The creation of the internet has opened art and design to a new audience and generation; enabling creatives to access a pool of resources for artists to use, which has resulted in the surfacing of new forms of art. ‘The internet is in a strongly metaphorical way the lifeblood of this new creativity.’ (Blais and Ippolito, 2006, p.8.) But the internet expands at the expense of the gallery and the author. ‘The online art community has developed almost entirely outside the purview of Galleries.’ (Blais and Ippolito, 2006, p.8.)
The modern world is continuously expanding with new technologies, and the Internet is responsible for blurring the lines between art and non-art, so art must respond to this new threat acting as an antibody. ‘A virus doesn’t have to defend itself, art doesn’t have to defend itself, it attacks, and if necessary it kills.’ (Blais and Ippolito, 2006, p.9.)
Technology  can easily be compared to a virus through its lack of response to culture. ‘Unlike art but like a virus, technologies often seem indifferent to culture rather than engaged with it.’ (Blais and Ippolito, 2006, p.9.) Technology is always changing and evolving new software, like a virus might evolve into a new strain. ‘The earliest human technology may have been the arrow head, and some of the most recent ones require only the pressing of a few buttons to pound the world’s cities into radioactive rubble.’ (Blais and Ippolito, 2006, p.9.)
Art differs from technology in the fact that it’s responsible to society as antibodies are responsible to the biological form, neither a virus or technology is responsible to the bodies to which they operate. ‘Viruses originate outside a host organism and are interested in that organisms surviving only long enough to enable it to infect other hosts.’ (Blais and Ippolito, 2006, p.10-11.) Art must emulate the antibody in the way that it counteracts a threat by acting similar to it.
In order to survive the best art challenges aspects of society through a range of approaches, much like antibodies ‘the edge of art traces a fine line between life and death.’ (Blais and Ippolito, 2006, p.13.)

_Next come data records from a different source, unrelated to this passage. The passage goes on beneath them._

(* ===== verification/Repr.v ===== *)
(** [repr] of the values that the program digests: [None], booleans, integers, strings, and lists and tuples of such.

    As in [PyStr], a character is an 8-bit code point; those that CPython does not print are escaped. Texts tell values
    apart, also with something behind them, which is how the lines under a digest are told apart. *)

From S2P Require Export Json.

Module Repr.
Export Json.

Inductive pyval :=
  | PNone
  | PBool (b : bool)
  | PInt (z : Z)
  | PStr (s : string)
  | PList (l : list pyval)
  | PTuple (l : list pyval).

Section Induction.
Context (P : pyval -> Prop) (HNone : P PNone) (HBool : forall b, P (PBool b)) (HInt : forall z, P (PInt z)) (HStr : forall s, P (PStr s))
        (HList : forall l, Forall P l -> P (PList l)) (HTuple : forall l, Forall P l -> P (PTuple l)).

Fixpoint pyval_rect' (v : pyval) : P v :=
  match v with
  | PNone => HNone
  | PBool b => HBool b
  | PInt z => HInt z
  | PStr s => HStr s
  | PList l => HList l ((fix go (l : list pyval) : Forall P l :=
      match l with [] => Forall_nil_2 _ | x :: l' => Forall_cons_2 _ x l' (pyval_rect' x) (go l') end) l)
  | PTuple l => HTuple l ((fix go (l : list pyval) : Forall P l :=
      match l with [] => Forall_nil_2 _ | x :: l' => Forall_cons_2 _ x l' (pyval_rect' x) (go l') end) l)
  end.
End Induction.

(** ** Strings *)

Definition apostrophe : ascii := chr 39.

(** [str.isprintable] of one character. *)
Definition printable (x : Z) : bool := (between 32 126 x || (between 161 255 x && negb (x =? 173)))%bool.

(** One character between the quotes [q]. *)
Definition repr_char (q c : ascii) : list ascii :=
  let x := code c in
  if (ceqb c q || ceqb c backslash)%bool then [backslash; c]
  else if x =? 9 then [backslash; "t"%char]
  else if x =? 10 then [backslash; "n"%char]
  else if x =? 13 then [backslash; "r"%char]
  else if printable x then [c]
  else [backslash; "x"%char; digit_char (x / 16); digit_char (x mod 16)].

(** Double quotes only if the text has an apostrophe and no double quote. *)
Definition quote_for (l : list ascii) : ascii :=
  if (existsb (ceqb apostrophe) l && negb (existsb (ceqb quote) l))%bool then quote else apostrophe.

Definition repr_str (s : string) : list ascii :=
  let q := quote_for (chars s) in q :: flat_map (repr_char q) (chars s) ++ [q].

(** ** Values *)

Fixpoint repr_chars (v : pyval) : list ascii :=
  match v with
  | PNone => chars "None"
  | PBool true => chars "True"
  | PBool false => chars "False"
  | PInt z => int_text z
  | PStr s => repr_str s
  | PList [] => chars "[]"
  | PList (x :: l) => "["%char :: repr_chars x ++ flat_map (fun y => chars ", " ++ repr_chars y) l ++ ["]"%char]
  | PTuple [] => chars "()"
  | PTuple [x] => "("%char :: repr_chars x ++ chars ",)"
  | PTuple (x :: l) => "("%char :: repr_chars x ++ flat_map (fun y => chars ", " ++ repr_chars y) l ++ [")"%char]
  end.

Definition repr (v : pyval) : string := of_chars (repr_chars v).

Example reprs :
  map repr [PTuple [PStr "model"; PStr "a\b"]; PTuple [PStr "it's"]; PTuple []; PTuple [PNone; PBool true; PInt (-3)]; PList [PInt 1; PInt 2]] =
  ["('model', 'a\\b')"; of_chars ["("%char; quote; "i"%char; "t"%char; apostrophe; "s"%char; quote; ","%char; ")"%char]; "()"; "(None, True, -3)"; "[1, 2]"].
Proof. reflexivity. Qed.

(** ** Texts tell values apart *)

#[local] Arguments repr_str : simpl never.
#[local] Arguments int_text : simpl never.

Definition unrepr (l : list ascii) : option (ascii * list ascii) :=
  match l with
  | [] => None
  | c :: l' =>
      if negb (ceqb c backslash) then Some (c, l')
      else match l' with
           | "x"%char :: h :: k :: r => Some (chr (dval h * 16 + dval k), r)
           | "n"%char :: r => Some (chr 10, r)
           | "r"%char :: r => Some (chr 13, r)
           | "t"%char :: r => Some (chr 9, r)
           | d :: r => Some (d, r)
           | [] => None
           end
  end.

Definition is_quote (q : ascii) : Prop := q = quote \/ q = apostrophe.

Lemma unrepr_repr q c r : is_quote q -> unrepr (repr_char q c ++ r) = Some (c, r).
Proof. intros [-> | ->]; destruct c as [[] [] [] [] [] [] [] []]; reflexivity. Qed.

Lemma repr_char_not_quote q c : is_quote q -> match repr_char q c with d :: _ => d <> q | [] => False end.
Proof. intros [-> | ->]; destruct c as [[] [] [] [] [] [] [] []]; vm_compute; discriminate. Qed.

Lemma repr_char_lines q c : is_quote q -> chr 10 ∉ repr_char q c.
Proof. intros [-> | ->]; apply (bool_decide_unpack _); destruct c as [[] [] [] [] [] [] [] []]; vm_compute; exact I. Qed.

Lemma quote_for_quote l : is_quote (quote_for l).
Proof. unfold quote_for. destruct (_ && _)%bool; [by left|by right]. Qed.

Lemma repr_body_inj q l l' r r' :
  is_quote q -> flat_map (repr_char q) l ++ q :: r = flat_map (repr_char q) l' ++ q :: r' -> l = l' /\ r = r'.
Proof.
  intros Hq. revert l'. induction l as [|c l IH]; intros [|c' l'] H; cbn [flat_map] in H; rewrite <-?app_assoc in H.
  - by injection H as ->.
  - exfalso. pose proof (repr_char_not_quote q c' Hq) as Hc. destruct (repr_char q c'); [done|]. injection H as H _. by apply Hc.
  - exfalso. pose proof (repr_char_not_quote q c Hq) as Hc. destruct (repr_char q c); [done|]. injection H as H _. by apply Hc.
  - pose proof (unrepr_repr q c (flat_map (repr_char q) l ++ q :: r) Hq) as H1. rewrite H, unrepr_repr in H1 by done. injection H1 as -> H1.
    by destruct (IH l' (eq_sym H1)) as [-> ->].
Qed.

Lemma repr_str_inj s s' r r' : repr_str s ++ r = repr_str s' ++ r' -> s = s' /\ r = r'.
Proof.
  unfold repr_str. cbn [app]. rewrite <-!app_assoc. cbn [app]. intros [= Hq H]. rewrite <-Hq in H.
  apply repr_body_inj in H as [H ->]; [|apply quote_for_quote]. split; [|done]. by rewrite <-(of_chars_chars s), H, of_chars_chars.
Qed.

(** What can follow a value. *)
Definition ends (r : list ascii) : Prop := match r with [] => True | c :: _ => c ∈ [","%char; ")"%char; "]"%char; chr 10] end.

Lemma ends_token r : ends r -> match r with [] => True | c :: _ => token_char c = false end.
Proof. destruct r as [|c r]; [done|]. intros Hc. repeat apply elem_of_cons in Hc as [-> |Hc]; [done..|]. by apply elem_of_nil in Hc. Qed.

Lemma token_span_inj (t t' r r' : list ascii) :
  forallb token_char t = true -> forallb token_char t' = true -> ends r -> ends r' -> t ++ r = t' ++ r' -> t = t' /\ r = r'.
Proof.
  intros Ht Ht' Hr%ends_token Hr'%ends_token. revert t' Ht Ht'.
  induction t as [|c t IH]; intros [|c' t'] Ht Ht' H; cbn [app forallb] in *; bool_hyps; try done.
  - subst r. congruence.
  - subst r'. congruence.
  - injection H as -> H. by destruct (IH t') as [-> ->].
Qed.

Lemma int_text_inj z z' r r' : ends r -> ends r' -> int_text z ++ r = int_text z' ++ r' -> z = z' /\ r = r'.
Proof.
  intros Hr Hr' H. apply token_span_inj in H as [H ->]; try done; [|apply int_text_token..]. split; [|done].
  pose proof (read_int z) as Hz. rewrite H, read_int in Hz. by injection Hz.
Qed.

(** The constructor, from the first character. *)
Definition kind (l : list ascii) : nat :=
  match l with
  | [] => 0
  | c :: _ => if ceqb c "N"%char then 1 else if ceqb c "T"%char then 2 else if ceqb c "F"%char then 3 else if ceqb c "("%char then 4
              else if (ceqb c quote || ceqb c apostrophe)%bool then 5 else if (is_digit c || ceqb c "-"%char)%bool then 6 else if ceqb c "["%char then 7 else 8
  end.

Definition value_kind (v : pyval) : nat :=
  match v with PNone => 1 | PBool true => 2 | PBool false => 3 | PTuple _ => 4 | PStr _ => 5 | PInt _ => 6 | PList _ => 7 end.

Lemma kind_int z r : kind (int_text z ++ r) = 6%nat.
Proof.
  destruct (int_text_token z) as (Ht & Hne & Hd). destruct (int_text z) as [|c t]; [done|]. cbn [existsb forallb] in Hd, Ht.
  apply orb_false_iff in Hd as [Hd _]. apply negb_false_iff in Hd. cbn. rewrite Hd.
  destruct c as [[] [] [] [] [] [] [] []]; (discriminate Hd || reflexivity).
Qed.

Lemma kind_repr v r : kind (repr_chars v ++ r) = value_kind v.
Proof.
  destruct v as [|[]|z|s|[|x l]|[|x [|y l]]]; cbn [repr_chars app value_kind]; try done; [apply kind_int|].
  unfold repr_str. cbn. by destruct (quote_for_quote (chars s)) as [-> | ->].
Qed.

Definition injective_text (v : pyval) : Prop := forall w r r', ends r -> ends r' -> repr_chars v ++ r = repr_chars w ++ r' -> v = w /\ r = r'.

Definition more (l : list pyval) : list ascii := flat_map (fun y => chars ", " ++ repr_chars y) l.

Definition closes (c : ascii) : Prop := c = ")"%char \/ c = "]"%char.

Lemma ends_more l c r : closes c -> ends (more l ++ c :: r).
Proof. intros [-> | ->]; destruct l; cbn; set_solver. Qed.

Lemma more_inj c l l' r r' :
  closes c -> Forall injective_text l -> more l ++ c :: r = more l' ++ c :: r' -> l = l' /\ r = r'.
Proof.
  intros Hc Hl. revert l'. induction Hl as [|x l Hx Hl IH]; intros [|x' l'] H; cbn in H; try (by destruct Hc as [-> | ->]); [by injection H|].
  rewrite <-!app_assoc in H. injection H as H. apply Hx in H as [-> H]; [|by apply ends_more..]. by destruct (IH l' H) as [-> ->].
Qed.

Lemma tuple_chars x l r : repr_chars (PTuple (x :: l)) ++ r = "("%char :: repr_chars x ++ (match l with [] => [","%char] | _ => more l end) ++ ")"%char :: r.
Proof. destruct l as [|y l]; cbn [repr_chars app]; rewrite <-!app_assoc; done. Qed.

Lemma list_chars x l r : repr_chars (PList (x :: l)) ++ r = "["%char :: repr_chars x ++ more l ++ "]"%char :: r.
Proof. cbn [repr_chars app]. rewrite <-!app_assoc. done. Qed.

(** No value begins with a character that closes. *)
Lemma repr_not_closing v r c r' : closes c -> repr_chars v ++ r = c :: r' -> False.
Proof. intros Hc H. pose proof (kind_repr v r) as Hk. rewrite H in Hk. destruct Hc as [-> | ->], v as [|[]| | | |]; discriminate. Qed.

Lemma repr_chars_inj v : injective_text v.
Proof.
  induction v as [|b|z|s|l IH|l IH] using pyval_rect'; intros w r r' Hr Hr' H;
    (pose proof (kind_repr w r') as Hk; rewrite <-H, kind_repr in Hk).
  - destruct w as [|[]|z|s|l|l]; try done. cbn in H. by injection H.
  - destruct w as [|b'|z|s|l|l]; try by destruct b. destruct b, b'; try done; cbn in H; by injection H as ->.
  - destruct w as [|[]|z'|s|l|l]; try done. by apply int_text_inj in H as [-> ->].
  - destruct w as [|[]|z'|s'|l|l]; try done. by apply repr_str_inj in H as [-> ->].
  - destruct w as [|[]|z'|s'|l'|l']; try done. destruct l as [|x l], l' as [|x' l']; rewrite ?list_chars in H.
    + cbn in H. by injection H as ->.
    + cbn in H. injection H as H. symmetry in H. apply repr_not_closing in H; [done|by right].
    + cbn in H. injection H as H. apply repr_not_closing in H; [done|by right].
    + injection H as H. apply Forall_cons in IH as [Hx Hl]. apply Hx in H as [-> H]; [|apply ends_more; by right..].
      apply more_inj in H as [-> ->]; [done|by right|done].
  - destruct w as [|[]|z'|s'|l'|l']; try done. destruct l as [|x l], l' as [|x' l']; rewrite ?tuple_chars in H.
    + cbn in H. by injection H as ->.
    + cbn in H. injection H as H. symmetry in H. apply repr_not_closing in H; [done|by left].
    + cbn in H. injection H as H. apply repr_not_closing in H; [done|by left].
    + injection H as H. apply Forall_cons in IH as [Hx Hl].
      apply Hx in H as [-> H]; [|destruct l; [cbn; set_solver|apply ends_more; by left]|destruct l'; [cbn; set_solver|apply ends_more; by left]].
      destruct l as [|y l], l' as [|y' l']; try (cbn in H; discriminate); [by injection H as ->|].
      apply more_inj in H as [[= -> ->] ->]; [done|by left|done].
Qed.

Lemma more_lines l : Forall (fun v => chr 10 ∉ repr_chars v) l -> chr 10 ∉ more l.
Proof.
  intros Hl H. apply list_elem_of_In, in_flat_map in H as (v & Hv & H). apply list_elem_of_In, elem_of_app in H as [H|H].
  - revert H. apply (bool_decide_unpack _). by vm_compute.
  - apply list_elem_of_In in Hv. rewrite Forall_forall in Hl. by eapply Hl.
Qed.

(** No text of a value has a line break. *)
Lemma repr_lines v : chr 10 ∉ repr_chars v.
Proof.
  induction v as [|b|z|s|l IH|l IH] using pyval_rect'.
  - apply (bool_decide_unpack _). by vm_compute.
  - apply (bool_decide_unpack _). by destruct b; vm_compute.
  - cbn [repr_chars]. intros H. destruct (int_text_token z) as (Ht & _). rewrite forallb_forall in Ht. specialize (Ht _ (proj1 (list_elem_of_In _ _) H)). by vm_compute in Ht.
  - cbn [repr_chars]. unfold repr_str. pose proof (quote_for_quote (chars s)) as Hq. generalize dependent (quote_for (chars s)). intros q Hq.
    rewrite elem_of_cons, elem_of_app, list_elem_of_singleton. intros [H|[H|H]]; [by destruct Hq as [-> | ->]| |by destruct Hq as [-> | ->]].
    apply list_elem_of_In, in_flat_map in H as (c & _ & H). by apply list_elem_of_In, repr_char_lines in H.
  - destruct l as [|x l]; [by apply (bool_decide_unpack _); vm_compute|]. rewrite <-(app_nil_r (repr_chars _)), list_chars. apply Forall_cons in IH as [Hx Hl].
    rewrite elem_of_cons, !elem_of_app, list_elem_of_singleton. intros [H|[H|[H|H]]]; [done|done|by apply more_lines in H|done].
  - destruct l as [|x l]; [by apply (bool_decide_unpack _); vm_compute|]. rewrite <-(app_nil_r (repr_chars _)), tuple_chars. apply Forall_cons in IH as [Hx Hl].
    rewrite elem_of_cons, !elem_of_app, list_elem_of_singleton. intros [H|[H|[H|H]]]; [done|done| |done]. revert H.
    destruct l as [|y l]; [by intros ?%list_elem_of_singleton|by apply more_lines].
Qed.
End Repr.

To compare art and technology to antibodies and viruses in literal terms is a bad example. Art is not a vital piece of society, it is a luxury we enjoy, and to go into depth about it like this is just inquisitive human behaviour. The only thing art has to protect is itself. Interpreting the text to mean art is protecting itself and not society is more realistic, art is there to ask questions, to make the audience think. However technologies and viruses have similar attributes, as both can be as little as an annoyance to as dangerous as life threatening, however a virus is a contagious disease, and technology is controlled by an operator. To the question of technology being a threat to art, and where the line is that divides the two, there is not an answer. They can stand alone as technology is a man-made tool designed for a purpose and art is something that engages the audience and provokes. These two distinct bodies can however coincide, and when they do combine, they do create an interesting piece which is a hybrid of the two.


Bibliography
Blais, J. and Ippolity, J. (2006), At the Edge of Art, London: Thames and Hudson.